Pharmacologic activators of immunoproteasomes unmask actionable public and private neoantigens in multiple myeloma patients Free

Immunotherapy has emerged as a powerful tool for myeloma-directed cytotoxicity with the unique potential to induce immune memory and reduce the risk of relapse. However, evasion of immune destruction is a cancer hallmark that thwarts the efficacy of immunotherapy. Certain patients do not develop sustained responses and many patients that do benefit eventually develop drug resistance through defective antigen presentation.

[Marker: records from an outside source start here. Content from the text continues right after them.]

Lemma linked_set st l e p h : p ∉ l.*1 → linked st l e → linked (set_hdr st p h) l e.
Proof.
  induction l as [|b l IH]; cbn; [done|]. rewrite not_elem_of_cons. intros [? ?] [? ?].
  split; [|by apply IH]. by rewrite lookup_insert_ne.
Qed.

Lemma linked_same st st' l e : hp_hdr st' = hp_hdr st → linked st l e → linked st' l e.
Proof. intros E. induction l as [|b l IH]; cbn; [done|]. rewrite E. naive_solver. Qed.

Lemma linked_ptr st l1 b l2 e :
  linked st (l1 ++ b :: l2) e → ptr st b.1 = next l2 e ∧ size st b.1 = b.2.
Proof.
  rewrite linked_app. intros [_ [H _]]. unfold ptr, size, hdr. by rewrite H.
Qed.

Lemma sorted_weaken lo lo' l hi : lo' ≤ lo → sorted lo l hi → sorted lo' l hi.
Proof. destruct l; cbn; [lia|]. intros ? (? & ? & ?). split_and!; [lia|done..]. Qed.

Lemma sorted_hi lo l hi hi' : hi ≤ hi' → sorted lo l hi → sorted lo l hi'.
Proof. revert lo. induction l; cbn; [lia|]. naive_solver. Qed.

Lemma sorted_le lo l hi : sorted lo l hi → lo ≤ hi.
Proof. revert lo. induction l as [|b l IH]; cbn; [lia|]. intros lo (? & ? & H%IH). lia. Qed.

Lemma sorted_app lo l b l' hi :
  sorted lo (l ++ b :: l') hi ↔
  sorted lo l (b.1 - 1) ∧ 1 ≤ b.2 ∧ sorted (b.1 + 8 * b.2) l' hi.
Proof.
  revert lo. induction l as [|c l IH]; intros lo; cbn; [intuition lia|]. rewrite IH. tauto.
Qed.

Lemma sorted_in lo l hi b :
  sorted lo l hi → b ∈ l → lo < b.1 ∧ 1 ≤ b.2 ∧ b.1 + 8 * b.2 ≤ hi.
Proof.
  revert lo. induction l as [|c l IH]; cbn; intros lo Hs Hb; [by apply not_elem_of_nil in Hb|].
  destruct Hs as (? & ? & Hs). apply elem_of_cons in Hb as [->|Hb].
  - apply sorted_le in Hs. lia.
  - destruct (IH _ Hs Hb). lia.
Qed.

Lemma sorted_notin lo l hi p : sorted lo l hi → p ≤ lo ∨ hi < p → p ∉ l.*1.
Proof.
  intros Hs Hp (b & -> & Hb)%list_elem_of_fmap. destruct (sorted_in _ _ _ _ Hs Hb). lia.
Qed.

(** ** The reference list operations *)

(** A block joined with the one behind it. *)
Definition join_right (b : block) (l : list block) : list block :=
  match l with
  | c :: l' => if b.1 + 8 * b.2 =? c.1 then (b.1, b.2 + c.2) :: l' else b :: l
  | [] => [b]
  end.
(* ===== verification/Uprogs.v ===== *)
(** * The programs of the user (cat.c, wc.c, echo.c, ls.c, sanity.c, ...)

    A program talks to the kernel by system calls.  Here it runs in the monad
    of the prelude: a call is noted, and the environment's next move is the
    kernel's reply, which leaves the value returned and whatever the call
    stores through the pointers it was given.  When there is no reply left the
    program waits for ever ([Blocked]); [exit] ends it.  Every turn of a loop
    over system calls takes a reply, so the loops need no more turns than there
    are replies.

    [wc] counts what it is to count however [read] cuts the input
    ([wc_counts]); the averages that [sanity] prints are over all processes,
    not over those of the type they are printed for ([sanity_averages]). *)

From S2P Require Import Prelude State Consout Inode Fs Ulib.

Inductive call :=
  | CFork | CWait | CWait2 | CWait3 | CGetpid | CYield2 | CSet_prio
  | CSleep (n : Z)
  | CKill (pid : Z)
  | CExec (path : list Z) (argv : list (list Z))
  | COpen (path : list Z) (mode : Z)
  | CClose (fd : Z)
  | CRead (fd n : Z)
  | CWrite (fd : Z) (bytes : list Z)
  | CDup (fd : Z)
  | CFstat (fd : Z)
  | CLink (old new : list Z)
  | CUnlink (path : list Z)
  | CMkdir (path : list Z)
  | CMknod (path : list Z) (major minor : Z)
  | CChdir (path : list Z)
  | CPipe
  | CSbrk (n : Z)
  (** with an argument given by its address *)
  | CSleepAt (p : Z)
  | CLinkAt (old : list Z) (p : Z)
  | CReadAt (fd p n : Z)
  (** what else may end a process: memory and ports *)
  | CMalloc (n : Z)
  | CFree (p : Z)
  | CLoad (p : Z)
  | CStore (p v : Z)
  | COutb (port v : Z)
  | CInb (port : Z)
  | CPrint (fd : Z) (bytes : list Z). (** the writes of one [printf] *)

(** A process: the calls it has made, the last first, and the last reply. *)
Record user := User {
  u_calls : list call;
  u_ret : Z;
  u_data : list Z
}.

Abbreviation UM := (M user).

Definition note (c : call) (u : user) : user := User (c :: u_calls u) (u_ret u) (u_data u).
Lemma store_truthy st message st' :
  store st message = Some st' →
  truthy (J (currentTokens st)) = true → truthy (J (currentTokens st')) = true.
Proof.
  unfold store. destruct (sync_tokens message) as [[t|]|] eqn:E; [| |done].
  - intros [= <-] _. by apply sync_tokens_found in E as (_ & payload & _ & _ & Ht).
  - by intros [= <-].
Qed.

Lemma step_truthy ToNumber_positive env now ev sv :
  truthy (J (currentTokens (state sv))) = true →
  truthy (J (currentTokens (state (fst (step ToNumber_positive env now ev sv))))) = true.
Proof.
  intros H.
  destruct ev as [ws|ws parsed|ws|ws|method res|res|res|method parsed]; cbn [step].
  - assert (truthy (J (currentTokens
                         (fst (on_connection ToNumber_positive env now ws (state sv)))))
            = true) as Hc.
    { unfold on_connection. by destruct (length_positive _ _) as [[|]|]. }
    by destruct (on_connection ToNumber_positive env now ws (state sv)).
  - destruct (decide (ws ∈ listening sv)); [|done]. cbn [handled fst state].
    destruct parsed as [message|]; [|done].
    unfold on_message. destruct (store (state sv) message) as [st'|] eqn:E; [|done].
    rewrite broadcast_currentTokens. by eapply store_truthy.
  - by destruct (decide (ws ∈ listening sv)).
  - by destruct (decide (ws ∈ listening sv)).
  - cbn [handled fst state]. unfold stream. destruct (decide _); [|done].
    destruct (length_positive _ _) as [[|]|]; try done.
    by destruct (write_throws env res).
  - done.
  - done.
  - cbn [handled fst state].
    destruct (decide (method = "POST")) as [->|Hn].
    + destruct parsed as [message|]; [|done].
      destruct (store (state sv) message) as [st'|] eqn:E.
      * rewrite (tokens_post _ _ _ _ _ E).
        pose proof (store_truthy _ _ _ E H) as H'.
        destruct (log_throws message); [done|]. cbn [fst].
        by rewrite broadcast_currentTokens.
      * by rewrite (tokens_post_unread _ _ _ _ E).
    + unfold tokens. destruct (decide (method = "GET")); [done|].
      rewrite decide_False by done. by destruct (decide _).
Qed.

Lemma run_truthy ToNumber_positive evs sv :
  truthy (J (currentTokens (state sv))) = true →
  truthy (J (currentTokens (state (fst (run ToNumber_positive evs sv))))) = true.
Proof.
  revert sv. induction evs as [|[[env now] ev] evs IH]; intros sv H; [done|].
  cbn [run]. pose proof (step_truthy ToNumber_positive env now ev sv H) as Hs.
  destruct (step ToNumber_positive env now ev sv) as [sv' e]. specialize (IH sv' Hs).
  by destruct (run ToNumber_positive evs sv') as [sv'' e'].
Qed.

(** When the comparison with zero throws. *)
Lemma gt_zero_None ToNumber_positive v :
  gt_zero ToNumber_positive v = None ↔ ∃ l, v = J l ∧ unprintable l = true.
Proof.
  split.
  - destruct v as [|[| | | |items|fields]]; try done; cbn [gt_zero].
    + destruct (unprintable (JArr items)) eqn:U; [|done]. intros _. by eexists.
    + destruct (unprintable (JObj fields)) eqn:U; [|done]. intros _. by eexists.
  - intros (l & -> & U). destruct l; try done; cbn [gt_zero]; by rewrite U.
Qed.

(** X7.  Whatever the relay has handled since it started, [currentTokens]
    is truthy, so reading its [length] when a client connects never
    throws.  An exception leaves a connection handler only when the
    comparison of that [length] with zero throws, which it does exactly
    when the [length] is an object or an array that cannot be converted
    to a primitive, or when the catch-up send or write itself throws.
    The push socket has been added to its set by then; the stream has
    not, and is added only when no exception leaves its handler. *)
Theorem currentTokens_stays_truthy ToNumber_positive evs env now c :
  let st := state (fst (run ToNumber_positive evs start)) in
  truthy (J (currentTokens st)) = true ∧
  get (J (currentTokens st)) "length" ≠ None ∧
  (length_positive ToNumber_positive (currentTokens st) = None ↔
   ∃ l, get (J (currentTokens st)) "length" = Some (J l) ∧ unprintable l = true) ∧
  (Uncaught ∈ snd (on_connection ToNumber_positive env now c st) ↔
   length_positive ToNumber_positive (currentTokens st) = None ∨
   (length_positive ToNumber_positive (currentTokens st) = Some true ∧
    send_throws env c = true)) ∧
  (Uncaught ∈ snd (stream ToNumber_positive env now "GET" c st) ↔
   length_positive ToNumber_positive (currentTokens st) = None ∨
   (length_positive ToNumber_positive (currentTokens st) = Some true ∧
    write_throws env c = true)) ∧
  wsClients (fst (on_connection ToNumber_positive env now c st)) = add c (wsClients st) ∧
  (Uncaught ∈ snd (stream ToNumber_positive env now "GET" c st) →
   fst (stream ToNumber_positive env now "GET" c st) = st) ∧
  (Uncaught ∉ snd (stream ToNumber_positive env now "GET" c st) →
   sseClients (fst (stream ToNumber_positive env now "GET" c st))
   = add c (sseClients st)).
Proof.
  cbv zeta. pose proof (run_truthy ToNumber_positive evs start eq_refl) as H.
  set (st := state (fst (run ToNumber_positive evs start))) in *.
  assert (∃ v, get (J (currentTokens st)) "length" = Some v) as [v Hv].
  { destruct (currentTokens st); try done; by eexists. }
  split; [done|]. split; [by rewrite Hv|]. split; [|split; [|split; [|split; [|split]]]].
  - unfold length_positive. rewrite Hv. cbn [mbind option_bind].
    rewrite gt_zero_None. split.
    + intros (l & -> & U). by exists l.
    + intros (l & [= ->] & U). by exists l.
  - unfold on_connection. destruct (length_positive _ _) as [[|]|].
    + destruct (send_throws env c); split.
      * intros _. by right.
      * intros _. right. left.
      * intros Hin. apply list_elem_of_singleton in Hin. discriminate.
      * by intros [|[_ ?]].
    + split; [by intros Hin%elem_of_nil | by intros [|[? _]]].
    + split; [by left | intros _; left].
  - unfold stream. destruct (decide ("GET" = "GET")); [|done].
    destruct (length_positive _ _) as [[|]|].
    + destruct (write_throws env c); split.
      * intros _. by right.
      * intros _. right. right. left.
      * intros Hin. repeat (apply elem_of_cons in Hin as [Hin|Hin]; [discriminate|]).
        by apply elem_of_nil in Hin.
      * by intros [|[_ ?]].
    + split; [|by intros [|[? _]]].
      intros Hin. repeat (apply elem_of_cons in Hin as [Hin|Hin]; [discriminate|]).
      by apply elem_of_nil in Hin.
    + split; [by left | intros _; right; left].
  - unfold on_connection. by destruct (length_positive _ _) as [[|]|].
  - unfold stream. destruct (decide ("GET" = "GET")); [|done].
    destruct (length_positive _ _) as [[|]|]; [destruct (write_throws env c)| |];
      try done; intros Hin;
      repeat (apply elem_of_cons in Hin as [Hin|Hin]; [discriminate|]);
      by apply elem_of_nil in Hin.
  - unfold stream. destruct (decide ("GET" = "GET")); [|done].
    destruct (length_positive _ _) as [[|]|]; [destruct (write_throws env c)| |];
      try done; intros Hn; destruct Hn; repeat constructor.
Qed.

Lemma own_define_eq k v fields : own k (define k v fields) = J v.
Proof.
  induction fields as [|[k' v'] fields IH]; simpl.
  - by rewrite decide_True.
  - destruct (decide (k' = k)) as [->|Hne]; simpl.
    + by rewrite decide_True.
    + by rewrite decide_False.
Qed.

Lemma own_define_ne k k' v fields :
  k ≠ k' → own k' (define k v fields) = own k' fields.
Proof.
  intros Hne. induction fields as [|[k'' v''] fields IH]; simpl.
  - by rewrite decide_False.
  - destruct (decide (k'' = k)) as [->|Hne']; simpl.
    + by rewrite !decide_False.
    + destruct (decide (k'' = k')); [done|]. exact IH.
Qed.

(** X8.  The stamped message carries the relay's [source] and [timestamp],
    whatever the sender had put under those names, and every other
    property of the message as it came. *)
Theorem stamp_overrides_source_and_timestamp message source now :
  get (J (stamp message source now)) "source" = Some (J (JStr source)) ∧
  get (J (stamp message source now)) "timestamp" = Some (J (JNum now)) ∧
  (∀ k, k ≠ "source" → k ≠ "timestamp" →
        get (J (stamp message source now)) k = Some (own k (spread message))) ∧
  (∀ k fields, message = JObj fields → k ≠ "source" → k ≠ "timestamp" →
        get (J (stamp message source now)) k = get (J message) k).
Proof.
  unfold stamp. cbn [get]. split; [|split; [|split]].
  - by rewrite own_define_ne, own_define_eq.
  - by rewrite own_define_eq.
  - intros k Hs Ht. by rewrite !own_define_ne.
  - intros k fields -> Hs Ht. by rewrite !own_define_ne.
Qed.

Lemma stamp_overrides_source_and_timestamp_witness :
  get (J (stamp (JObj [("type", JStr "update"); ("source", JStr "me");
                       ("timestamp", JNum 1)]) "websocket" clock)) "type"
  = Some (J (JStr "update")).
Proof.
  destruct (stamp_overrides_source_and_timestamp
              (JObj [("type", JStr "update"); ("source", JStr "me"); ("timestamp", JNum 1)])
              "websocket" clock) as (_ & _ & _ & H).
  apply (H "type" _ eq_refl); discriminate.
Defined.

Lemma store_None st message :
  store st message = None ↔
  message = JNull ∨
  (get (J message) "type" = Some (J (JStr "sync")) ∧
   (get (J message) "payload" = Some Undefined ∨
    get (J message) "payload" = Some (J JNull))).
Proof.
  unfold store, sync_tokens. split.
  - destruct (get (J message) "type") as [ty|] eqn:Ety.
    + cbn [mbind option_bind]. destruct (strict_equal ty "sync") eqn:S; [|done].
      apply strict_equal_true in S as ->.
      destruct (get (J message) "payload") as [payload|] eqn:Ep.
      * cbn [mbind option_bind].
        destruct payload as [|[| | | | |]]; try done; intros _; right; auto.
      * destruct message; done.
    + intros _. left. by destruct message.
  - intros [-> | [Hty [Hp | Hp]]]; [done| |]; rewrite Hty;
      cbn [mbind option_bind strict_equal]; rewrite bool_decide_eq_true_2 by done;
      by rewrite Hp.
Qed.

Immunoproteasomes are a highly specialized proteasomes that play a crucial role in the generation of MHC class I antigen (Ag) presentation. Immunoproteasomes degrade intracellular and viral proteins to generate peptides which are transported into the ER and associate with MHC-class I molecules for presentation to T-cells. The proteasome activator PA28α/ß is a heteroheptameric complex that interacts with immunoproteasomes and modulates Ag processing. The immunoproteasome exhibits distinct catalytic activities compared to constitutive (standard) proteasomes. This difference is due to the substitution of the 3 constitutive catalytic subunits: β1 (peptidylglutamyl-like), β2 (trypsin-like), and β5 (chymotrypsin-like) compared with 3 immune-specific subunits β1i (chymotrypsin-like), β2i (trypsin-like), and β5i (chymotrypsin-like). These immune subunits alter the proteasome's catalytic activity with a shift toward cleavage after hydrophobic and aromatic residues, thus impacting the types of peptides it generates and influencing the immune repertoire of (Neo)Ags presented to T-cells.

Molecular glues (MGs) are highly attractive small molecules that target currently undruggable proteins to stabilize or induce protein-protein interactions (PPIs) by binding to two protein surfaces, creating a ternary complex that leads to beneficial downstream events. Here, we hypothesized that MGs could function to stabilize the PA28α/ß-immunoproteasome complex leading to the downstream activation of Ag presentation to modulate the immunopeptidomic landscape and promote T-cell-mediated tumor lysis. Ags bound to MHC class I molecules and presented on the cell surface constitute the targets of cytotoxic T-lymphocytes. Methods to identify and govern the generation of these Ags are critical to the development of more effective forms of immunotherapy, specifically TCR-engineered T-cells and cancer vaccines, for which the goal is the generation of effective adaptive immune responses accompanied by long-lasting immune memory to preclude disease relapse.

We performed a HTS to identify novel molecules that increased immunoproteasome activity. Cell-based assays were performed using MM, cutaneous lymphoma and melanoma cells and the lead compound (Compound A). CD138+ tumor cells were obtained from MM patient bone marrow and treated with Compound A (1 uM, 48h), lysates prepared, immunoprecipitated using a pan-MHC class I antibody, bound peptides acid-eluted and released peptides then quantitated and sequenced by mass spectroscopy (MSBioWorks). Cell-based, biochemical and biophysical studies further characterized the effect of Compound A on the association of PA28α/ß with immunoproteasomes.

Treatment of multiple cancer cell types with Compound A increased immunoproteasome activity up to 3-fold. Treatment of MM patient tumor cells with Compound A ex vivo also increased the presentation of pan-MHC bound peptides, tumor-specific neoantigens and human endogenous retroviral (HERV) peptides >100-fold relative to the presentation of these peptide forms detected on untreated MM cells. Treatment of MM patient tumor cells ex vivo with Compound A also increased the relative proportion of MHC-bound peptides that were 8-9 amino acids in length. The optimal length of antigens bound in the MHC peptide cleft generally is 8-9 aa residues. Moreover, treatment with Compound A increased the relative frequency of hydrophobic and aromatic amino acids detected at the C-terminus, consistent with a dominant role of immunoproteasomes in the generating MHC class I Ags.

Discussion: We demonstrate that MGs that promote PA28α/ß association with immunoproteasomes and not only enhance the degradation of proteins with hydrophobic C-termini but also generate immunopeptides with a similar enhanced frequency of hydrophobic C-termini. The results support the development of a platform to pharmacologically modulate the presentation of commonly shared and private NeoAgs and expand the scope of TCR-engineered T-cells, T-cell engagers and cancer vaccines.